Professor Leslie Marx of Duke University delivered the 2016 Colin Clark Lecture last Tuesday morning at Customs House in Brisbane on how to defend against potential collusion by suppliers. In industries with a small number of players who can readily form cartels, collusion by companies to fix prices occurs from time-to-time, unfortunately. As Adam Smith famously noted in the Wealth of Nations:
“People of the same trade seldom meet together, even for merriment and diversion, but the conversation ends in a conspiracy against the public, or in some contrivance to raise prices.”
Professor Marx gave examples of companies that have suffered price fixing on many of their inputs, particularly Coca-Cola and HP. And she mentioned some of the famous cartels we have seen in Australia, including the pre-mixed concrete cartel in South-East Queensland and the cardboard box cartel (see the ACCC’s website for these and other examples).
But, as Professor Marx explained, cartels tend to be unstable. Members have the incentive to cheat against the cartel, to increase outputs and cut prices to increase their own revenues and market shares. The classic example is OPEC. Despite agreements to restrict output and hence raise the oil price, over its history, production levels by OPEC members tended to exceed target levels. (More recently OPEC members have been flooding the market to try to wipe out US shale oil producers.)
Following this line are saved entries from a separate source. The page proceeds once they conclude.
(** ** [loadVoices] *)

(** Every run of [loadVoices] sends one request, to the voices endpoint,
    ends normally, and the last thing it does is
    [setIsLoadingVoices(false)]; it never sets [audioUrl] or
    [isGenerating]. *)
Theorem loadVoices_always_clears_loading (env : forall e, pageR e) :
  snd (run env loadVoices) = Fulfilled tt /\
  page_fetches (fst (run env loadVoices)) = [(lit "/api/voices", None)] /\
  last (fst (run env loadVoices)) (SetIsLoadingVoices true)
  = SetIsLoadingVoices false /\
  Forall (fun e => match e with
                   | SetAudioUrl _ | SetIsGenerating _ | Browser _ => False
                   | _ => True
                   end) (fst (run env loadVoices)).
Proof.
  unfold loadVoices.
  cbn [fetch setVoices setError setIsLoadingVoices bind try_catch try_finally].
  rewrite run_Vis. cbn [fst snd page_fetches].
  match goal with |- context [env (PageFetch ?u ?i)] =>
    destruct (env (PageFetch u i)) as [r|e]
  end; cbn [await bind try_catch try_finally].
  2:{ repeat split; repeat constructor. }
  destruct (json r) as [data|e]; cbn [await bind try_catch try_finally].
  2:{ repeat split; repeat constructor. }
  destruct (get data "success") as [success|e];
    cbn [await bind try_catch try_finally].
  2:{ repeat split; repeat constructor. }
  destruct (get data "voices") as [voices|e];
    cbn [await bind try_catch try_finally].
  2:{ repeat split; repeat constructor. }
  destruct (truthy success && truthy voices);
    cbn [await bind try_catch try_finally].
  - repeat split; repeat constructor.
  - destruct (get data "error") as [err|e];
      cbn [await bind try_catch try_finally];
      repeat split; repeat constructor.
Qed.
Lemma migrationFires_no_tools P w : migrationFires P [] w = false.
Proof.
  unfold migrationFires.
  destruct (Migration.readRawConfig _) as [[|raw]|]; [done| |done].
  apply andb_false_iff. right. done.
Qed.

Lemma handleLegacyCleanup_none E force P w :
  hasLegacyArtifacts (detectLegacyArtifacts E (fs w) P) = false →
  Update.handleLegacyCleanup E force P w = (Ok [], w).
Proof.
  intros H. unfold Update.handleLegacyCleanup, bind, gets. simpl. by rewrite H.
Qed.
(** A finite weight times the substituted zero adds nothing. *)
Lemma add_weighted_zero (acc w : spec_float) :
  is_finite w = true -> same_value (add acc (mul w (S754_zero false))) acc.
Proof.
  intros Hw.
  assert (Hz : exists s, mul w (S754_zero false) = S754_zero s).
  { destruct w as [s| | |s m e]; try discriminate Hw; simpl; eexists; reflexivity. }
  destruct Hz as [s ->].
  destruct acc as [sa|sa| |sa ma ea]; simpl.
  - destruct sa, s; unfold same_value; simpl; auto.
  - apply same_value_refl.
  - apply same_value_refl.
  - apply same_value_refl.
Qed.

Lemma weighted_sum_same_value weight_of items : forall a a',
  same_value a a' ->
  same_value (weighted_sum weight_of items a) (weighted_sum weight_of items a').
Proof.
  induction items as [|item rest IH]; intros a a' H; simpl; [exact H|].
  apply IH. apply same_value_add. exact H.
Qed.

Lemma weighted_sum_app weight_of l1 l2 start :
  weighted_sum weight_of (l1 ++ l2) start
  = weighted_sum weight_of l2 (weighted_sum weight_of l1 start).
Proof. unfold weighted_sum. apply fold_left_app. Qed.

(** *** The loop *)

Lemma finite_not_degenerate (x : spec_float) :
  is_finite x = true -> is_nan x = false /\ is_inf x = false.
Proof. destruct x; simpl; intros H; try discriminate H; auto. Qed.

(** A finite term with a configured weight is added as it is, silently. *)
Lemma aggregate_step_finite weight_of (st : agg_state) (item : string * spec_float) :
  (exists w, weight_of (fst item) = Some w /\ is_finite w = true) ->
  is_finite (snd item) = true ->
  aggregate_step (LS := LS) weight_of st item
  = Ok {| cumulative_loss :=
            add (cumulative_loss st)
                (mul (weight_or_zero weight_of (fst item)) (snd item));
          losses_now := dict_set (losses_now st) (fst item) (snd item);
          warnings := warnings st |}.
Proof.
  intros [w [Hw _]] Hfin. destruct item as [name loss]. simpl in *.
  destruct (finite_not_degenerate loss Hfin) as [Hn Hi].
  unfold aggregate_step, weight_or_zero. rewrite Hw. cbn [ls_isnan ls_isinf ieee].
  rewrite Hn, Hi. cbn [ls_add ls_mul ieee]. rewrite app_nil_r. reflexivity.
Qed.

Lemma aggregate_loop_finite weight_of items : forall st,
  weights_configured weight_of items -> terms_finite items ->
  exists d,
    aggregate_loop (LS := LS) weight_of items st
    = (Ok {| cumulative_loss := weighted_sum weight_of items (cumulative_loss st);
             losses_now := d;
             warnings := warnings st |},
       warnings st).
Proof.
  induction items as [|item rest IH]; intros st Hw Hf.
  - exists (losses_now st). destruct st; reflexivity.
  - inversion Hw as [|? ? Hw1 Hw']; subst. inversion Hf as [|? ? Hf1 Hf']; subst.
    cbn [aggregate_loop]. rewrite aggregate_step_finite by assumption.
    destruct (IH {| cumulative_loss :=
                      add (cumulative_loss st)
                          (mul (weight_or_zero weight_of (fst item)) (snd item));
                    losses_now := dict_set (losses_now st) (fst item) (snd item);
                    warnings := warnings st |} Hw' Hf') as [d Hd].
    exists d. rewrite Hd. reflexivity.
Qed.

Lemma aggregate_loop_app weight_of l1 l2 : forall st st' logged,
  aggregate_loop (LS := LS) weight_of l1 st = (Ok st', logged) ->
  aggregate_loop (LS := LS) weight_of (l1 ++ l2) st
  = aggregate_loop (LS := LS) weight_of l2 st'.
Proof.
  induction l1 as [|item rest IH]; intros st st' logged H.
  - simpl in H. injection H as <- _. reflexivity.
  - cbn [aggregate_loop app] in *.
    destruct (aggregate_step weight_of st item) as [st1|e]; [|discriminate H].
    apply (IH st1 st' logged H).
Qed.

(** The warning logged for a term. *)
Definition warning_for (loss_name : string) (loss : spec_float) : string :=
  if is_nan loss then (loss_name ++ " loss is NaN. Skipping...")%string
  else (loss_name ++ " loss is inf. Skipping...")%string.

(** A NaN or infinite term is replaced by [0.] and a warning is logged. *)
Lemma aggregate_step_degenerate weight_of (st : agg_state)
    (loss_name : string) (loss w : spec_float) :
  weight_of loss_name = Some w ->
  is_nan loss = true \/ is_inf loss = true ->
  aggregate_step (LS := LS) weight_of st (loss_name, loss)
  = Ok {| cumulative_loss := add (cumulative_loss st) (mul w (S754_zero false));
          losses_now := dict_set (losses_now st) loss_name (S754_zero false);
          warnings := warnings st ++ [warning_for loss_name loss] |}.
Proof.
  intros Hw Hbad. unfold aggregate_step, warning_for. rewrite Hw.
  cbn [ls_isnan ls_isinf ls_zero ls_add ls_mul ieee].
  destruct (is_nan loss) eqn:Hn; [reflexivity|].
  destruct Hbad as [Hbad | Hbad]; [discriminate Hbad|].
  rewrite Hbad. reflexivity.
Qed.
(** * TRedisDriver: the RESP client of the TreeFrog framework

    A shallow embedding of [src/tredisdriver.cpp] and the properties of its
    reply parser, command encoder and request loop.

    Conventions.
    - A C++ [int] is a [Z]; every [int] operation of the source is written
      with [Int.add] / [Int.mul], which wrap to 32 bits in two's complement
      (what the supported compilers produce where the C++ standard leaves
      signed overflow undefined).
    - A [QByteArray] used as a buffer is a [list byte]; a [QByteArray] handed
      back as a value is an [option (list byte)], [None] being the null byte
      array [QByteArray()], which Qt tells apart from the empty one.
    - The member variables [redis], [buffer] and [pos] form the record
      [Driver]; a member function that mutates them returns the new record.
    - An out-parameter [bool *ok] becomes a component of the result. *)

From Stdlib Require Import ZArith List Lia Bool String Ascii DecimalString.
From Stdlib Require Import Strings.Byte.
From Stdlib Require DecimalPos DecimalZ.
Import ListNotations.
Open Scope Z_scope.

Set Implicit Arguments.

(** ** 32-bit [int] arithmetic *)

Module Int.

Definition min_int : Z := - 2 ^ 31.
Definition max_int : Z := 2 ^ 31 - 1.

Definition wrap (z : Z) : Z := (z + 2 ^ 31) mod 2 ^ 32 - 2 ^ 31.

Definition add (a b : Z) : Z := wrap (a + b).
Definition mul (a b : Z) : Z := wrap (a * b).

End Int.

(** ** The part of Qt's [QByteArray] the driver uses

    Qt is a library, not part of the repository: these definitions follow
    the documented behaviour of Qt 5's [QByteArray]. *)

Definition bytes := list byte.

Definition CR : byte := x0d.
Definition LF : byte := x0a.

(** [char] to [int] promotion (the codes used here are all below 128). *)
Definition code (b : byte) : Z := Z.of_N (Byte.to_N b).

Module QByteArray.

Definition length (b : bytes) : Z := Z.of_nat (List.length b).

(** [b[i]] read through a [QByteRef], and [b.at(i)]: the byte at index
    [i].  Reading a [QByteRef] whose index is not below the size yields
    [char(0)]; an index below zero is outside what Qt defines and is given
    the same value. *)
Definition at_ (b : bytes) (i : Z) : byte :=
  if i <? 0 then x00 else nth (Z.to_nat i) b x00.

Fixpoint startsWith (needle hay : bytes) : bool :=
  match needle, hay with
  | [], _ => true
  | _ :: _, [] => false
  | x :: needle', y :: hay' => Byte.eqb x y && startsWith needle' hay'
  end.
(** C10: the short-input check reads the raw text.  A text with ten or more
    characters that are not whitespace, which normalisation reduces to the
    empty string, is not answered by the check: [predict] runs the
    statistical step on the empty string and returns its label and
    probability when that is 0.4 or more, the keyword classification of the
    raw text with confidence 0.6 when it is below 0.4, and, when the step
    raises, the keyword classification with confidence 0.5 once the error
    line is printed, or what [print] raised. *)
Theorem predict_checks_raw_input (self : Classifier) (w : World) (text : str) :
  10 <= List.length (filter (fun c => negb (isspace c)) text) ->
  preprocess_text unicode_lower text = [] ->
  long_enough text
  /\ exists k,
       keyword_based_classification unicode_lower text = Ok k
       /\ predict unicode_lower text true (self, w)
          = match statistical self [] with
            | Ok (prediction, confidence) =>
                if (confidence <? 0.4)%float
                then (Ok (k, 0.6%float), (self, w))
                else (Ok (prediction, confidence), (self, w))
            | Raise e =>
                match stdout_error w (ErrorInPrediction e) with
                | None =>
                    (Ok (k, 0.5%float),
                     (self, printed w [ErrorInPrediction e]))
                | Some e' => (Raise e', (self, w))
                end
            end.
Proof.
  intros Hlen Hempty.
  assert (Hlong : long_enough text).
  { split.
    - intros E. rewrite E in Hlen. simpl in Hlen. lia.
    - etransitivity; [exact Hlen | apply strip_keeps_non_whitespace]. }
  split; [exact Hlong|].
  destruct (predict_by_statistical self w text true Hlong) as (k & Hk & _ & ->).
  rewrite Hempty. exists k. split; [exact Hk | reflexivity].
Qed.
(** [root.findall('.//' + name)]: every descendant of [root] with that
    tag, [root] itself left out *)
Definition findall_descendants (name : pystr) (root : Element) : list Element :=
  filter (fun e => tag e = name) (flat_map iter (children root)).

Definition quote : pystr := [34%N].

(** The set written with a caret and a double quote in brackets: every
    character but the double quote *)
Definition not_quote (c : char) : bool := negb (N.eqb c 34).

(** [\d] *)
Definition digit (self : Runtime) (c : char) : bool :=
  bool_decide (is_Some (to_decimal (unicode_decimal self) c)).

(** The title pattern: the key [title] in double quotes, a colon, and in
    double quotes the captured run of one or more non-quote characters *)
Definition title_pattern : regex :=
  Cat (Lit (quote ++ py "title" ++ quote ++ py ":" ++ quote))
      (Cat (Group (Plus not_quote)) (Lit quote)).

(** The same shape with the key [shortDescription] *)
Definition description_pattern : regex :=
  Cat (Lit (quote ++ py "shortDescription" ++ quote ++ py ":" ++ quote))
      (Cat (Group (Plus not_quote)) (Lit quote)).

(** The key [lengthSeconds] with a captured run [(\d+)] between the
    double quotes *)
Definition duration_pattern (self : Runtime) : regex :=
  Cat (Lit (quote ++ py "lengthSeconds" ++ quote ++ py ":" ++ quote))
      (Cat (Group (Plus (digit self))) (Lit quote)).

Definition extract_video_id (url : pystr) : option pystr :=
  first_match [main_pattern; v_pattern] url.

(** [s.encode().decode('unicode_escape')]; on [None] the attribute lookup
    fails. *)
Definition unescape (self : Runtime) (s : option pystr) : M pystr :=
  match s with
  | Some s =>
      do b <- lift (encode s);
      lift (unicode_escape_decode (unicode_name self) b)
  | None =>
      raise (Exn "AttributeError"
               (py "'NoneType' object has no attribute 'encode'"))
  end.

(** [int(g)] for a group of [duration_pattern] *)
Definition int (self : Runtime) (g : option pystr) : M Z :=
  match g with
  | Some s => lift (int_of_digits (unicode_decimal self) (max_str_digits self) s)
  | None =>
      raise (Exn "TypeError"
               (py "int() argument must be a string, a bytes-like object or a real number, not 'NoneType'"))
  end.

Definition error (msg : pystr) : value := VDict [(py "error", VStr msg)].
The incentive to cheat means that cartels require monitoring and enforcement mechanisms (see the figure below, which Professor Marx attributed to George Stigler, showing the structures necessary to limit “secret deviations” or cheating). As Professor Marx noted, due to the complicated structures required to fix prices, enforce cartel agreements, and reallocate any profits (e.g. where a company accidentally wins a contract it should not have under the agreement), there tends to be a lot of evidence (e.g. contracts, recorded phone calls) that can eventually be used against cartel members in courts of law. In some cases, accounting firms have even been used to verify that cartel members have been maintaining agreed market shares!
Professor Marx gave several excellent pieces of advice regarding how companies can guard against collusion. The two I found most memorable were:
- Be unpredictable in your procurement (e.g. change purchase times, contract terms, etc), and
- Closely monitor and analyse the market data and look for deviations from previously established trends.
Being unpredictable can undermine cartels because, as noted above, they require rather complicated agreements among members, and these agreements are based on the status quo. So, changing your behaviour can mean cartels need to reach new agreements, which they may not be able to do.
Monitoring and analysing the market data is clearly important. For instance, if you are in an industry which has seen stable or declining prices, and suddenly prices increase sharply, and there is no reason to suspect underlying supply conditions have worsened (or demand has suddenly surged), you should consider the possibility of a cartel. In fact, according to Professor Marx, evidence from economic modelling regarding unjustifiable price increases has been used to prosecute companies for collusion in the US. Economic students should think about that the next time they are reluctantly attending an econometrics lecture!
Finally, well done to the UQ Economics School for arranging a most excellent Colin Clark Lecture for 2016, and, of course, many thanks to Professor Marx for her fascinating and illuminating presentation.